From my own experience diaphagm plates have worked well for me in the past but this is the first plow i have owned. It's for personal use only and not for hire. and i'm afraid there is something i might be missing.


----------



## 2401 (Feb 3, 2001)

Sounds like "abuse" was the main contributing factor here then! Especially if it was a utility truck that everybody & their cousin drove while it was owned by the sheet metal company. If you drive like a "civilized human being" I don't think you should have any problem with the diaphragm clutch - in my opinion, anyway.

1'st ("low") and reverse aren't synchronized on the 4 speed transmission, so I'm guessing reverse got chewed from trying to force it into gear. 99% of the time I'm the only one who drives our C-30 welding truck, the odd time someone else does and I've yelled and cursed at them a few times when I heard the gears grinding away!

Just wondering how much you've had done to the driveline in the way of repair work. If the clutch & spring shackles were as "beat" as you say, I'm wondering about the diffs, transmission & transfer case. The C-30 was tired when my boss bought it, we recently had the clutch & transmission overhauled. Same thing with the reverse idler gear, and they also ended up putting a new mainshaft in it.

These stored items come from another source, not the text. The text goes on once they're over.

Lemma parse_shape value l ty n names : tokens value = l → l ≠ [] →
  ssn_shape l = (ty, n, name_tokens names) → Forall safe names →
  parse_sync_standby_names value = Ok (MkSSN ty false n (CISet.of_list names)).
Proof.
  intros Ht Hne Hsh Hs. unfold parse_sync_standby_names. rewrite Ht. destruct l as [|t l]; [done|].
  rewrite Hsh, parse_names by done. done.
Qed.

Lemma int_of_pretty n : default 0 (int_of_string (pretty n)) = n.
Proof. by rewrite int_of_string_pretty. Qed.

Lemma parse_any_group n names : 0 <= n → names ≠ [] → Forall safe names →
  parse_sync_standby_names ("ANY " +:+ group n names) = Ok (MkSSN quorum false n (CISet.of_list names)).
Proof.
  intros Hn Hne Hs.
  assert (lexes ("ANY " +:+ group n names) ((Tany, "ANY") :: (Tspace, " ") :: group_tokens n names)) as Hl.
  { destruct (pretty_digits n Hn) as (Ha & _ & Hp).
    apply lexes_cons with (String " " (group n names)).
    - change ("ANY " +:+ group n names) with ("ANY" +:+ String " " (group n names)).
      set (X := String " " (group n names)).
      assert (next_token ("ANY" +:+ X) = Some (Tany, take_before ("ANY" +:+ X) X, X)) as -> by reflexivity.
      by rewrite take_before_app.
    - change ("ANY " +:+ group n names) with ("ANY" +:+ String " " (group n names)). rewrite Str.str_length_app. simpl. lia.
    - apply lexes_cons with (group n names); [|simpl; lia|by apply lexes_group].
      unfold group. destruct (pretty n) as [|c s]; [done|]. rewrite Str.str_app_cons. apply next_token_space.
      simpl. apply andb_prop in Ha as [Hc _]. by destruct (digit_facts c Hc) as (-> & _). }
  apply tokens_lexes in Hl. unfold group_tokens in Hl. cbn [List.filter fst] in Hl.
  set (l := [(Tany, "ANY"); (Tnum, pretty n); (Tparenstart, "(")]).
  apply parse_shape with (l ++ name_tokens names ++ [(Tparenend, ")")])%list; [|done| |done].
  - rewrite Hl. simpl. f_equal. f_equal. f_equal. apply name_tokens_no_space.
  - unfold ssn_shape. rewrite last_group. change (middle 3) with (middle (length l)). rewrite middle_group.
    cbn -[int_of_string middle name_tokens]. by rewrite int_of_pretty.
Qed.

Lemma parse_group n names : 0 <= n → names ≠ [] → Forall safe names →
  parse_sync_standby_names (group n names) = Ok (MkSSN priority false n (CISet.of_list names)).
Proof.
  intros Hn Hne Hs. pose proof (lexes_group n names Hn Hne Hs) as Hl.
  apply tokens_lexes in Hl. unfold group_tokens in Hl. cbn [List.filter fst] in Hl.
  set (l := [(Tnum, pretty n); (Tparenstart, "(")]).
  apply parse_shape with (l ++ name_tokens names ++ [(Tparenend, ")")])%list; [|done| |done].
  - rewrite Hl. simpl. f_equal. f_equal. apply name_tokens_no_space.
  - unfold ssn_shape. rewrite last_group. change (middle 2) with (middle (length l)). rewrite middle_group.
    cbn -[int_of_string middle name_tokens]. by rewrite int_of_pretty.
Qed.

Lemma parse_single name : safe name →
  parse_sync_standby_names (quote_standby_name name) = Ok (MkSSN priority false 1 (CISet.of_list [name])).
Proof.
  intros Hs. assert (lexes (quote_standby_name name) [name_token name]) as Hl.
  { rewrite <-(Str.str_app_nil_r (quote_standby_name name)).
    apply lexes_cons with ""; [by apply next_token_name| |apply lexes_nil].
    rewrite Str.str_length_app. pose proof (length_quote name Hs). simpl. lia. }
  apply tokens_lexes in Hl. apply parse_shape with [name_token name]; [|done| |by constructor].
  - rewrite Hl. unfold name_token. destruct (decide (quote_standby_name name = quote_ident name)); reflexivity.
  - unfold ssn_shape, name_tokens, name_token.
    destruct (decide (quote_standby_name name = quote_ident name)); reflexivity.
Qed.

Lemma Forall_sorted (P : string → Prop) names : Forall P names → Forall P (Str.sorted names).
Proof. rewrite !Forall_forall. intros Hp x Hx. apply Hp. by apply Str.elem_of_sorted. Qed.

Lemma sorted_nonempty names : names ≠ [] → Str.sorted names ≠ [].
Proof.
  intros Hne He. pose proof (Str.length_sorted names) as Hl. rewrite He in Hl. by destruct names.
Qed.

(** The value without [*], for one name and for several *)
Lemma sync_param_unfold supports_quorum quorum_mode names n : names ≠ [] → "*" ∉ names →
  sync_param true supports_quorum quorum_mode names n =
  (let sync := map quote_standby_name (Str.sorted names) in
   let prefix := if quorum_mode && supports_quorum then "ANY " else "" in
   match sync with
   | [x] => Some (if quorum_mode then prefix +:+ match n with Some n => pretty n | None => "None" end +:+ " (" +:+ x +:+ ")" else x)
   | _ => Some (prefix +:+ pretty (default (Z.of_nat (length names)) n) +:+ " (" +:+ Str.join "," sync +:+ ")")
   end, false).
Proof.
  intros Hne Hstar. pose proof (sorted_nonempty _ Hne) as Hne'. pose proof (Str.length_sorted names) as Hlen.
  unfold sync_param. rewrite bool_decide_eq_false_2 by done.
  assert ((if names is [] then true else false) = false) as -> by (by destruct names).
  rewrite andb_false_r. cbn [orb]. rewrite length_map, <-Hlen. destruct (Str.sorted names) as [|x [|y l]]; [done| |].
  - by destruct quorum_mode.
  - cbv zeta. cbn [map length Nat.ltb Nat.leb andb orb]. rewrite orb_true_r. simpl. by destruct n.
Qed.

Lemma sync_param_any names n : names ≠ [] → "*" ∉ names → Forall safe names → 0 <= n →
  ∃ text, sync_param true true true names (Some n) = (Some text, false) ∧
    parse_sync_standby_names text = Ok (MkSSN quorum false n (CISet.of_list (Str.sorted names))).
Proof.
  intros Hne Hstar Hs Hn. pose proof (Forall_sorted _ _ Hs) as Hs'. pose proof (sorted_nonempty _ Hne) as Hne'.
  rewrite sync_param_unfold by done. cbv zeta.
  destruct (Str.sorted names) as [|x [|y l]]; [done| |]; eexists; (split; [reflexivity|]).
  - by apply (parse_any_group n [x]).
  - by apply (parse_any_group n (x :: y :: l)).
Qed.

Lemma sync_param_priority b names : names ≠ [] → "*" ∉ names → Forall safe names →
  ∃ text, sync_param true b false names None = (Some text, false) ∧
    parse_sync_standby_names text = Ok (MkSSN priority false (Z.of_nat (length names)) (CISet.of_list (Str.sorted names))).
Proof.
  intros Hne Hstar Hs. pose proof (Forall_sorted _ _ Hs) as Hs'. pose proof (sorted_nonempty _ Hne) as Hne'.
  pose proof (Str.length_sorted names) as Hlen. rewrite sync_param_unfold by done. cbv zeta.
  destruct (Str.sorted names) as [|x [|y l]]; [done| |]; eexists; (split; [reflexivity|]).
  - apply Forall_cons in Hs' as [Hx _]. rewrite <-Hlen. by apply parse_single.
  - apply (parse_group _ (x :: y :: l)); [apply Nat2Z.is_nonneg|done|done].
Qed.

Fix it up right, take good care of it & I think you've got a good plow truck there!


----------



## reallyrusty (Mar 18, 2001)

What i've done so far is
Body:
Cab floor front,supports,rockers
Firewall, Windshield channel,gaskets/seals
new fenders,hood, drivers door, radiator support.
I currently need to do something to the bed.
driveline:
New crankshaft, oil pump and bearings,carb and pump, all new hei parts,radiator, all hoses, heater, transmission,transfercase conversion kit(np203) with seals and chain, rear end axle seals (diff looked pretty good) all u- joints, balljoint, tierod and ends brakes,Springs, shackles,bushings, calipers,lines,(flex and steel) fuel tanks, and Wireing
(After the plow lights burned several times, they just kept running new wires and left the old.)
I plan on keeping it a while and love how it pulls stumps
thanks for you opinion


----------